Hydroxyl radical generation and membrane fluidity of erythrocytes treated with lipopolysaccharide.

Abstract

The effect of lipopolysaccharide (LPS) and/or bile acids on rat erythrocyte membranes was studied in vitro. Addition of LPS isolated from E. coli (J5 mutant) into the erythrocyte resulted in the decrease of membrane fluidity as determined by spin labelling using electron paramagnetic resonance (EPR). This was accompanied by membrane fragility. It was found that hydroxyl radicals were generated from erythrocytes treated with LPS by using DMPO spin trapping. However, pretreatment of erythrocytes with taurine-conjugated bile acids was found to modify the membrane response induced by LPS. Taurocholic acid (TCA) and tauroursodeoxycholic acid (TUDCA) prevented the decrease of membrane fluidity induced by LPS, and, as a result, the membrane integrity was maintained although no significant changes were observed in the amount of hydroxyl radicals produced by LPS addition.
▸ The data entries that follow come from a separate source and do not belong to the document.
Record state := mkState {
  sa : list Z;            (* the lanes *)
  storage : list Z;
  bufOff : nat;           (* buf is storage[bufOff : bufOff+bufLen] *)
  bufLen : nat;
  rate : nat;
  dsbyte : Z;
  outputLen : nat;
  squeezing : bool
}.

Definition buf (d : state) : list Z := take (bufLen d) (drop (bufOff d) (storage d)).

Definition set_buf (off len : nat) (d : state) : state :=
  mkState (sa d) (storage d) off len (rate d) (dsbyte d) (outputLen d) (squeezing d).

Definition set_lanes (a : list Z) (d : state) : state :=
  mkState a (storage d) (bufOff d) (bufLen d) (rate d) (dsbyte d) (outputLen d) (squeezing d).

(** Writes bytes into the array from an index on. *)
Definition poke (i : nat) (b : list Z) (d : state) : state :=
  mkState (sa d) (list_inserts i b (storage d)) (bufOff d) (bufLen d) (rate d) (dsbyte d) (outputLen d) (squeezing d).

Definition set_squeezing (q : bool) (d : state) : state :=
  mkState (sa d) (storage d) (bufOff d) (bufLen d) (rate d) (dsbyte d) (outputLen d) q.

(** [append(d.buf, b...)] while there is room in the array. *)
Definition append_buf (b : list Z) (d : state) : state :=
  set_buf (bufOff d) (bufLen d + length b) (poke (bufOff d + bufLen d) b d).

Definition newState (rate outputLen : nat) (dsbyte : Z) : state :=
  mkState (replicate 25 0) (replicate maxRate 0) 0 0 rate dsbyte outputLen false.

Definition Reset (d : state) : state := set_buf 0 0 (set_squeezing false (set_lanes (replicate 25 0) d)).

(** The slice expression of a hash that is squeezing counts from the capacity of
    the buffer; a negative index panics. *)
Definition clone (d : state) : eff state :=
  if squeezing d then
    let start := Z.of_nat (rate d) - Z.of_nat (maxRate - bufOff d) in
    if start <? 0 then Panic else Ok (set_buf (Z.to_nat start) (rate d - Z.to_nat start) d)
  else Ok (set_buf 0 (bufLen d) d).

Definition permute (d : state) : state :=
  if squeezing d then
    let d := set_lanes (keccakF1600 (sa d)) d in
    let d := set_buf 0 (rate d) d in
    poke 0 (copyOutGeneric (sa d) (rate d)) d
  else
    let d := set_lanes (xorInGeneric (sa d) (buf d)) d in
    let d := set_buf 0 0 d in
    set_lanes (keccakF1600 (sa d)) d.

Definition padAndPermute (ds : Z) (d : state) : state :=
  let d := append_buf [ds] d in
  let zerosStart := bufLen d in
  let d := set_buf 0 (rate d) d in
  let d := poke zerosStart (replicate (rate d - zerosStart) 0) d in
  let d := poke (rate d - 1) [Z.lxor (nth (rate d - 1) (storage d) 0) 0x80] d in
  let d := permute d in
  let d := set_squeezing true d in
  let d := set_buf 0 (rate d) d in
  poke 0 (copyOutGeneric (sa d) (rate d)) d.

(** A loop that does not end within its fuel is no result. *)
Inductive endless := Endless.

(** A round takes a byte at least, so there are at most as many as bytes. *)
Fixpoint writeLoop (fuel : nat) (p : list Z) (d : state) : res endless state :=
  match p with
  | [] => Ok d
  | _ :: _ =>
      match fuel with
      | O => Err Endless
      | S fuel =>
          if ((bufLen d =? 0) && (rate d <=? length p))%nat then
            let d := set_lanes (xorInGeneric (sa d) (take (rate d) p)) d in
            writeLoop fuel (drop (rate d) p) (set_lanes (keccakF1600 (sa d)) d)
          else
            let todo := Nat.min (rate d - bufLen d) (length p) in
            let d := append_buf (take todo p) d in
            writeLoop fuel (drop todo p) (if (bufLen d =? rate d)%nat then permute d else d)
      end
  end.

Definition Write (p : list Z) (d : state) : res endless state :=
  if squeezing d then Panic else writeLoop (length p) p d.

(** The loop over [n] bytes of output. *)
Fixpoint readLoop (fuel n : nat) (d : state) : res endless (list Z * state) :=
  match n with
  | O => Ok ([], d)
  | S _ =>
      match fuel with
      | O => Err Endless
      | S fuel =>
          let k := Nat.min n (bufLen d) in
          let out := take k (buf d) in
          let d := set_buf (bufOff d + k) (bufLen d - k) d in
          let d := if (bufLen d =? 0)%nat then permute d else d in
          let* (outs, d) := readLoop fuel (n - k) d in
          Ok (out ++ outs, d)
      end
  end.

Definition Read (n : nat) (d : state) : res endless (list Z * state) :=
  readLoop n n (if squeezing d then d else padAndPermute (dsbyte d) d).

Definition lift_clone {A} (m : eff A) : res endless A :=
  match m with
  | Ok x => Ok x
  | Err e => match e with end
  | Panic => Panic
  end.

(** The hash itself is left as it was. *)
Definition Sum (b : list Z) (d : state) : res endless (list Z) :=
  let* dup := lift_clone (clone d) in
  let* (hash, _) := Read (outputLen dup) dup in
  Ok (b ++ hash).

(** ** The hash functions ([hashes.go], [shake.go], [crypto/crypto.go]) *)

Definition NewKeccak256 : state := newState 136 32 0x01.
Definition NewKeccak512 : state := newState 72 64 0x01.
Definition New224 : state := newState 144 28 0x06.
Definition New256 : state := newState 136 32 0x06.
Definition New384 : state := newState 104 48 0x06.
Definition New512 : state := newState 72 64 0x06.
Definition NewShake128 : state := newState 168 0 0x1f.
Definition NewShake256 : state := newState 136 0 0x1f.

Fixpoint writeAll (data : list (list Z)) (d : state) : res endless state :=
  match data with
  | [] => Ok d
  | b :: data => let* d := Write b d in writeAll data d
  end.

Definition Keccak256 (data : list (list Z)) : res endless (list Z) :=
  let* d := writeAll data NewKeccak256 in Sum [] d.

Definition Keccak512 (data : list (list Z)) : res endless (list Z) :=
  let* d := writeAll data NewKeccak512 in Sum [] d.

(** [Sum224] and its like. *)
Definition sumOf (new : state) (data : list Z) : res endless (list Z) :=
  let* d := Write data new in Sum [] d.

(** [ShakeSum128] and [ShakeSum256]: [n] bytes of output. *)
Definition shakeSum (new : state) (n : nat) (data : list Z) : res endless (list Z) :=
  let* d := Write data new in
  let* (out, _) := Read n d in
  Ok out.

(** ** What a hash is meant to be

    The message, padded to whole blocks, is fed byte by byte: a block that is
    full is added to the lanes, and the lanes are permuted.  The output is the
    lanes as bytes, block after block, with a permutation in between. *)

Definition feed (r : nat) (s : list Z * list Z) (x : Z) : list Z * list Z :=
  let b := s.2 ++ [x] in
  if (length b =? r)%nat then (keccak_f (xorInGeneric s.1 b), []) else (s.1, b).
(* ===== verification/TrieKeys.v ===== *)
(** * Key encodings of the trie ([trie/encoding.go])

    A key of the trie is bytes (KEYBYTES), nibbles with an optional terminator 16
    (HEX), or packed nibbles behind a flag (COMPACT).  Slices are lists of
    numbers; an index out of range is a [Panic]. *)

From S2P Require Import Prelude.

(** ** The conversions *)

(** [hasTerm]: [len(s) > 0 && s[len(s)-1] == 16]. *)
Definition hasTerm (s : list Z) : bool :=
  match last s with
  | Some x => x =? 16
  | None => false
  end.

(** [s[:len(s)-1]] of a slice that is not empty. *)
Definition butlast (s : list Z) : list Z := take (length s - 1) s.

(** [decodeNibbles]: what is in [bytes] afterwards.  An odd number of nibbles and
    too few bytes are indices out of range. *)
Fixpoint decodeNibbles (nibbles bytes : list Z) : eff (list Z) :=
  match nibbles, bytes with
  | [], _ => Ok bytes
  | a :: b :: nibbles, _ :: bytes =>
      let* bytes := decodeNibbles nibbles bytes in
      Ok (Z.lor (u8 (Z.shiftl a 4)) b :: bytes)
  | _, _ => Panic
  end.

Definition hexToCompact (hex : list Z) : eff (list Z) :=
  let terminator := if hasTerm hex then 1 else 0 in
  let hex := if hasTerm hex then butlast hex else hex in
  let buf := replicate (length hex / 2) 0 in
  let buf0 := u8 (Z.shiftl terminator 5) in
  if Nat.odd (length hex) then
    let* h0 := go_index hex 0 in
    let buf0 := Z.lor (Z.lor buf0 (Z.shiftl 1 4)) h0 in
    let* buf := decodeNibbles (drop 1 hex) buf in
    Ok (buf0 :: buf)
  else
    let* buf := decodeNibbles hex buf in
    Ok (buf0 :: buf).

Definition keybytesToHex (str : list Z) : list Z :=
  concat (map (fun b => [b / 16; b mod 16]) str) ++ [16].

Definition compactToHex (compact : list Z) : eff (list Z) :=
  let base := butlast (keybytesToHex compact) in
  let* b0 := go_index base 0 in
  let base := if b0 >=? 2 then base ++ [16] else base in
  let chop := 2 - Z.land b0 1 in
  Ok (drop (Z.to_nat chop) base).

Definition hexToKeybytes (hex : list Z) : eff (list Z) :=
  let hex := if hasTerm hex then butlast hex else hex in
  if Nat.odd (length hex) then Panic
  else decodeNibbles hex (replicate ((length hex + 1) / 2) 0).

(** [prefixLen]: the loop runs to the first difference or the shorter end. *)
Fixpoint prefixLen (a b : list Z) : nat :=
  match a, b with
  | x :: a, y :: b => if x =? y then S (prefixLen a b) else 0
  | _, _ => 0
  end.

(** ** Paths and keys

    A path is a list of nibbles; the key of an entry is a path with the
    terminator.  What a short node holds is one of the two, and not empty. *)

Definition is_nibble (x : Z) : Prop := 0 <= x < 16.

Definition path (p : list Z) : Prop := Forall is_nibble p.

Definition hexkey (k : list Z) : Prop := exists p, path p /\ k = p ++ [16].

Definition hexpart (k : list Z) : Prop := path k \/ hexkey k.

#[global] Instance is_nibble_dec x : Decision (is_nibble x).
Proof. unfold is_nibble. apply _. Defined.

#[global] Instance path_dec p : Decision (path p).
Proof. unfold path. apply _. Defined.

Lemma hasTerm_snoc p x : hasTerm (p ++ [x]) = (x =? 16).
Proof. unfold hasTerm. by rewrite last_snoc. Qed.

Lemma butlast_snoc p x : butlast (p ++ [x]) = p.
Proof. unfold butlast. rewrite length_app, Nat.add_sub. apply take_app_length. Qed.

Lemma hasTerm_path p : path p -> hasTerm p = false.
Proof.
  destruct p as [|x p _] using rev_ind; intros H; [done|]. rewrite hasTerm_snoc.
  apply Forall_app in H as [_ [H _]%Forall_cons]. unfold is_nibble in H. apply Z.eqb_neq. lia.
Qed.

Lemma hasTerm_hexkey k : hexkey k -> hasTerm k = true.
Proof. intros (p & _ & ->). apply hasTerm_snoc. Qed.

(** The nibbles a key starts with, and whether it is terminated. *)
Lemma hexpart_split k :
  hexpart k ->
  exists p, path p /\ k = p ++ (if hasTerm k then [16] else []) /\ (if hasTerm k then butlast k else k) = p.
Proof.
  intros [H|H].
  - rewrite hasTerm_path by done. exists k. by rewrite app_nil_r.
  - rewrite hasTerm_hexkey by done. destruct H as (p & Hp & ->). exists p. by rewrite butlast_snoc.
Qed.

Lemma hexkey_cons x k : hexkey (x :: k) <-> (x = 16 /\ k = []) \/ (is_nibble x /\ hexkey k).
Proof.
  split.
  - intros ([|y p] & Hp & E); cbn [app] in E; injection E as -> ->; [by left|]. apply Forall_cons in Hp as [Hy Hp].
    right. split; [done|]. by exists p.
  - intros [[-> ->]|[Hx (p & Hp & ->)]]; [exists []; split; [constructor|done]|]. exists (x :: p). split; [by constructor|done].
Qed.

Lemma hexkey_nil : ~ hexkey [].
Proof. by intros ([|] & _ & [=]). Qed.

(** A key is not a proper prefix of a key. *)
Lemma hexkey_prefix k r : hexkey k -> hexkey (k ++ r) -> r = [].
Proof.
  intros (p & Hp & ->). induction Hp as [|x p Hx Hp IH]; cbn [app]; rewrite hexkey_cons.
  - unfold is_nibble. intros [[_ E]|[? _]]; [done|lia].
  - unfold is_nibble in Hx. intros [[-> _]|[_ H]]; [lia|auto].
Qed.

Lemma path_prefix p r : path p -> hexkey (p ++ r) <-> hexkey r.
Proof.
  intros Hp. induction Hp as [|x p Hx Hp IH]; cbn [app]; [done|]. rewrite hexkey_cons, IH.
  unfold is_nibble in *. split; [|auto]. intros [[-> _]|[_ H]]; [lia|done].
Qed.

(** ** The packed form *)

Fixpoint packed (p : list Z) : list Z :=
  match p with
  | a :: b :: p => a * 16 + b :: packed p
  | _ => []
  end.

(** The packed form of a path with or without a terminator. *)
Definition compact (k : list Z) : list Z :=
  let p := if hasTerm k then butlast k else k in
  let flag := if hasTerm k then 2 else 0 in
  if Nat.odd (length p) then (flag + 1) * 16 + hd 0 p :: packed (drop 1 p)
  else flag * 16 :: packed p.

Lemma pack_nibbles a b : is_nibble a -> is_nibble b -> Z.lor (u8 (Z.shiftl a 4)) b = a * 16 + b.
Proof.
  unfold is_nibble. intros Ha Hb. rewrite u8_small, lor_shiftl_add by (rewrite ?Z.shiftl_mul_pow2; unfold is_u8; lia).
  lia.
Qed.

Lemma pair_ind (P : list Z -> Prop) :
  P [] -> (forall x, P [x]) -> (forall x y l, P l -> P (x :: y :: l)) -> forall l, P l.
Proof.
  intros H0 H1 H2. assert (forall l, P l /\ forall x, P (x :: l)) as H; [|intros l; apply H].
  induction l as [|y l [IH IHx]]; auto.
Qed.

(** The nibbles of bytes. *)
Definition nibbles (b : list Z) : list Z := concat (map (fun b => [b / 16; b mod 16]) b).

Lemma keybytesToHex_nibbles b : keybytesToHex b = nibbles b ++ [16].
Proof. done. Qed.

Lemma nibbles_path b : Forall is_u8 b -> path (nibbles b).
Proof.
  unfold is_u8. induction 1 as [|x b Hx Hb IH]; cbn; [constructor|].
  constructor; [|constructor; [|exact IH]]; unfold is_nibble; [|by apply Z.mod_pos_bound].
  split; [apply Z.div_pos|apply Z.div_lt_upper_bound]; lia.
Qed.

Lemma nibbles_cons a x b : is_nibble x -> nibbles (a * 16 + x :: b) = a :: x :: nibbles b.
Proof.
  unfold is_nibble. intros Hx. cbn. rewrite Z.div_add_l, Z.div_small, Z.add_0_r by lia.
  by rewrite (Z.add_comm _ x), Z.mod_add, Z.mod_small by lia.
Qed.

Lemma packed_nibbles b : packed (nibbles b) = b.
Proof.
  induction b as [|x b IH]; cbn; [done|]. f_equal; [|exact IH].
  rewrite Z.mul_comm. symmetry. by apply Z.div_mod.
Qed.

Lemma nibbles_packed p : path p -> Nat.odd (length p) = false -> nibbles (packed p) = p.
Proof.
  induction p as [|x|x y p IH] using pair_ind; intros Hp Hl; [done..|].
  apply Forall_cons in Hp as [Hx [Hy Hp]%Forall_cons]. cbn [packed]. by rewrite nibbles_cons, IH.
Qed.

Lemma length_nibbles b : length (nibbles b) = (2 * length b)%nat.
Proof. unfold nibbles. induction b as [|x b IH]; cbn; [done|]. rewrite IH. lia. Qed.

Lemma odd_double n : Nat.odd (2 * n) = false.
Proof. by rewrite Nat.odd_mul. Qed.

Lemma packed_u8 p : path p -> Forall is_u8 (packed p).
Proof.
  induction p as [|x|x y p IH] using pair_ind; intros Hp; [constructor..|].
  apply Forall_cons in Hp as [Hx [Hy Hp]%Forall_cons]. unfold is_nibble in *.
  constructor; [unfold is_u8; lia|by apply IH].
Qed.

Lemma length_packed p : length (packed p) = (length p / 2)%nat.
Proof.
  induction p as [|x|x y p IH] using pair_ind; [done..|]. cbn [packed length]. rewrite IH.
  change (S (S (length p))) with (2 + length p)%nat. symmetry. apply (Nat.div_add_l 1 2 (length p)). lia.
Qed.

Lemma decodeNibbles_packed p bytes :
  path p -> length p = (2 * length bytes)%nat -> decodeNibbles p bytes = Ok (packed p).
Proof.
  revert bytes. induction p as [|x|x y p IH] using pair_ind; intros [|b bytes] Hp Hl; cbn in Hl; try lia; [done|].
  apply Forall_cons in Hp as [Hx [Hy Hp]%Forall_cons]. cbn [decodeNibbles packed].
  rewrite IH by (done || lia). cbn. by rewrite pack_nibbles.
Qed.

Lemma half_even n : Nat.odd n = false -> n = (2 * (n / 2))%nat.
Proof. intros H. rewrite (Nat.div2_odd n) at 1. rewrite H, Nat.div2_div. cbn [Nat.b2n]. lia. Qed.

Lemma half_odd n : Nat.odd n = true -> n = S (2 * (n / 2)).
Proof. intros H. rewrite (Nat.div2_odd n) at 1. rewrite H, Nat.div2_div. cbn [Nat.b2n]. lia. Qed.

(** [hexToCompact] of what a node holds is its packed form. *)
Lemma hexToCompact_compact k : hexpart k -> hexToCompact k = Ok (compact k).
Proof.
  intros Hk. unfold hexToCompact, compact. destruct (hexpart_split k Hk) as (p & Hp & _ & Ep). rewrite Ep.
  destruct (Nat.odd (length p)) eqn:Ho.
  - pose proof (half_odd _ Ho) as Hl. destruct p as [|x p]; [done|]. apply Forall_cons in Hp as [Hx Hp].
    change (drop 1 (x :: p)) with p. rewrite decodeNibbles_packed; [|done|rewrite length_replicate; cbn [length] in *; lia].
    rewrite (go_index_nth _ 0 x) by done. cbn [res_bind]. unfold is_nibble in Hx. f_equal. f_equal.
    destruct (hasTerm k); [exact (lor_shiftl_add 4 3 x ltac:(lia) Hx)|exact (lor_shiftl_add 4 1 x ltac:(lia) Hx)].
  - pose proof (half_even _ Ho) as Hl. rewrite decodeNibbles_packed; [|done|rewrite length_replicate; lia].
    cbn. by destruct (hasTerm k).
Qed.

Lemma compact_u8 k : hexpart k -> Forall is_u8 (compact k).
Proof.
  intros Hk. unfold compact. destruct (hexpart_split k Hk) as (p & Hp & _ & Ep). rewrite Ep.
  destruct (Nat.odd (length p)) eqn:Ho.
  - destruct p as [|x p]; [done|]. apply Forall_cons in Hp as [Hx Hp]. unfold is_nibble in Hx.
    change (drop 1 (x :: p)) with p. cbn [hd]. constructor; [destruct (hasTerm k); unfold is_u8; lia|by apply packed_u8].
  - constructor; [destruct (hasTerm k); unfold is_u8; lia|by apply packed_u8].
Qed.

Lemma length_packed_le p : (length (packed p) <= length p)%nat.
Proof. induction p as [|x|x y p IH] using pair_ind; cbn; lia. Qed.

Lemma length_compact k : (length (compact k) <= length k + 1)%nat.
Proof.
  unfold compact. assert (length (if hasTerm k then butlast k else k) <= length k)%nat as H.
  { destruct (hasTerm k); unfold butlast; rewrite ?length_take; lia. }
  revert H. generalize (if hasTerm k then butlast k else k). intros p H.
  pose proof (length_packed_le p). pose proof (length_packed_le (drop 1 p)). rewrite length_drop in *.
  destruct (Nat.odd _); cbn [length]; lia.
Qed.

(** Unpacking gives the key back. *)
Lemma compactToHex_compact k : hexpart k -> compactToHex (compact k) = Ok k.
Proof.
  intros Hk. unfold compactToHex. rewrite keybytesToHex_nibbles, butlast_snoc.
  unfold compact. destruct (hexpart_split k Hk) as (p & Hp & Ek & Ep). rewrite Ep.
  transitivity (@Ok Empty_set _ (p ++ if hasTerm k then [16] else [])); [|by f_equal]. clear Ek Ep Hk.
  destruct (Nat.odd (length p)) eqn:Ho.
  - destruct p as [|x p]; [done|]. apply Forall_cons in Hp as [Hx Hp].
    cbn [hd]. change (drop 1 (x :: p)) with p.
    assert (Nat.odd (length p) = false) as Hp' by (cbn [length] in Ho; rewrite Nat.odd_succ in Ho; by rewrite <- Nat.negb_even, Ho).
    replace (nibbles _) with ((if hasTerm k then 3 else 1) :: x :: p); [by destruct (hasTerm k); rewrite ?app_nil_r|].
    rewrite nibbles_cons, nibbles_packed by done. by destruct (hasTerm k).
  - replace (nibbles _) with ((if hasTerm k then 2 else 0) :: 0 :: p); [by destruct (hasTerm k); rewrite ?app_nil_r|].
    cbn [nibbles map concat app]. fold (nibbles (packed p)). rewrite nibbles_packed by done.
    by destruct (hasTerm k).
Qed.

Lemma keybytesToHex_hexkey b : Forall is_u8 b -> hexkey (keybytesToHex b).
Proof. intros Hb. exists (nibbles b). split; [by apply nibbles_path|done]. Qed.

Lemma hexToKeybytes_keybytesToHex b : Forall is_u8 b -> hexToKeybytes (keybytesToHex b) = Ok b.
Proof.
  intros Hb. unfold hexToKeybytes. rewrite hasTerm_hexkey, keybytesToHex_nibbles, butlast_snoc by by apply keybytesToHex_hexkey.
  rewrite length_nibbles, odd_double. rewrite decodeNibbles_packed, packed_nibbles; [done|by apply nibbles_path|].
  rewrite length_replicate, length_nibbles, (Nat.mul_comm 2 (length b)), Nat.div_add_l by lia. cbn. lia.
Qed.

Lemma keybytesToHex_inj b c : keybytesToHex b = keybytesToHex c -> b = c.
Proof.
  rewrite !keybytesToHex_nibbles. intros E%app_inj_2; [|done]. destruct E as [E _].
  by rewrite <- (packed_nibbles b), E, packed_nibbles.
Qed.

Lemma length_keybytesToHex b : length (keybytesToHex b) = (2 * length b + 1)%nat.
Proof. by rewrite keybytesToHex_nibbles, length_app, length_nibbles. Qed.

(** ** Common prefixes *)

Lemma prefixLen_spec a b :
  exists c r s, a = c ++ r /\ b = c ++ s /\ prefixLen a b = length c /\
                (forall x r' y s', r = x :: r' -> s = y :: s' -> x <> y).
Proof.
  revert b. induction a as [|x a IH]; intros b; [by exists [], [], b|].
  destruct b as [|y b]; [by exists [], (x :: a), []|]. cbn [prefixLen]. bcase.
  - subst y. destruct (IH b) as (c & r & s & -> & -> & -> & H). by exists (x :: c), r, s.
  - exists [], (x :: a), (y :: b). split_and!; [done..|]. by intros ? ? ? ? [= <- <-] [= <- <-].
Qed.

Lemma prefixLen_app c r s :
  (forall x r' y s', r = x :: r' -> s = y :: s' -> x <> y) -> prefixLen (c ++ r) (c ++ s) = length c.
Proof.
  intros H. induction c as [|z c IH]; cbn; [|by rewrite Z.eqb_refl, IH].
  destruct r as [|x r]; [done|]. destruct s as [|y s]; [done|]. cbn.
  by rewrite (proj2 (Z.eqb_neq x y)) by by eapply H.
Qed.

(** The encodings of keys lose nothing: the nibbles of a byte string give it
    back, and the compact form of a run of nibbles, with or without terminator
    and of even or odd length, is bytes that give the run back. *)
Theorem key_encodings_roundtrip b k :
  Forall is_u8 b -> hexpart k ->
  hexToKeybytes (keybytesToHex b) = Ok b /\
  exists c, hexToCompact k = Ok c /\ Forall is_u8 c /\ compactToHex c = Ok k.
Proof.
  intros Hb Hk. split; [by apply hexToKeybytes_keybytesToHex|]. exists (compact k).
  split; [by apply hexToCompact_compact|]. split; [by apply compact_u8|by apply compactToHex_compact].
Qed.

Lemma key_encodings_roundtrip_witness :
  hexToKeybytes (keybytesToHex [0x12; 0xAB]) = Ok [0x12; 0xAB] /\
  exists c, hexToCompact [1; 2; 3; 16] = Ok c /\ Forall is_u8 c /\ compactToHex c = Ok [1; 2; 3; 16].
Proof.
  apply (key_encodings_roundtrip [0x12; 0xAB] [1; 2; 3; 16]); [by apply (bool_decide_unpack _)|].
  right. exists [1; 2; 3]. split; [by apply (bool_decide_unpack _)|reflexivity].
Defined.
However, taurochenodeoxycholic acid (TCDCA) exhibited little beneficial effect on the dynamic properties and the function of the erythrocyte membranes, although the hydroxyl radical declined markedly in the erythrocytes. Therefore, it is suggested that TCA and TUDCA have a protective effect against LPS-induced membrane fragility by modulating membrane fluidity.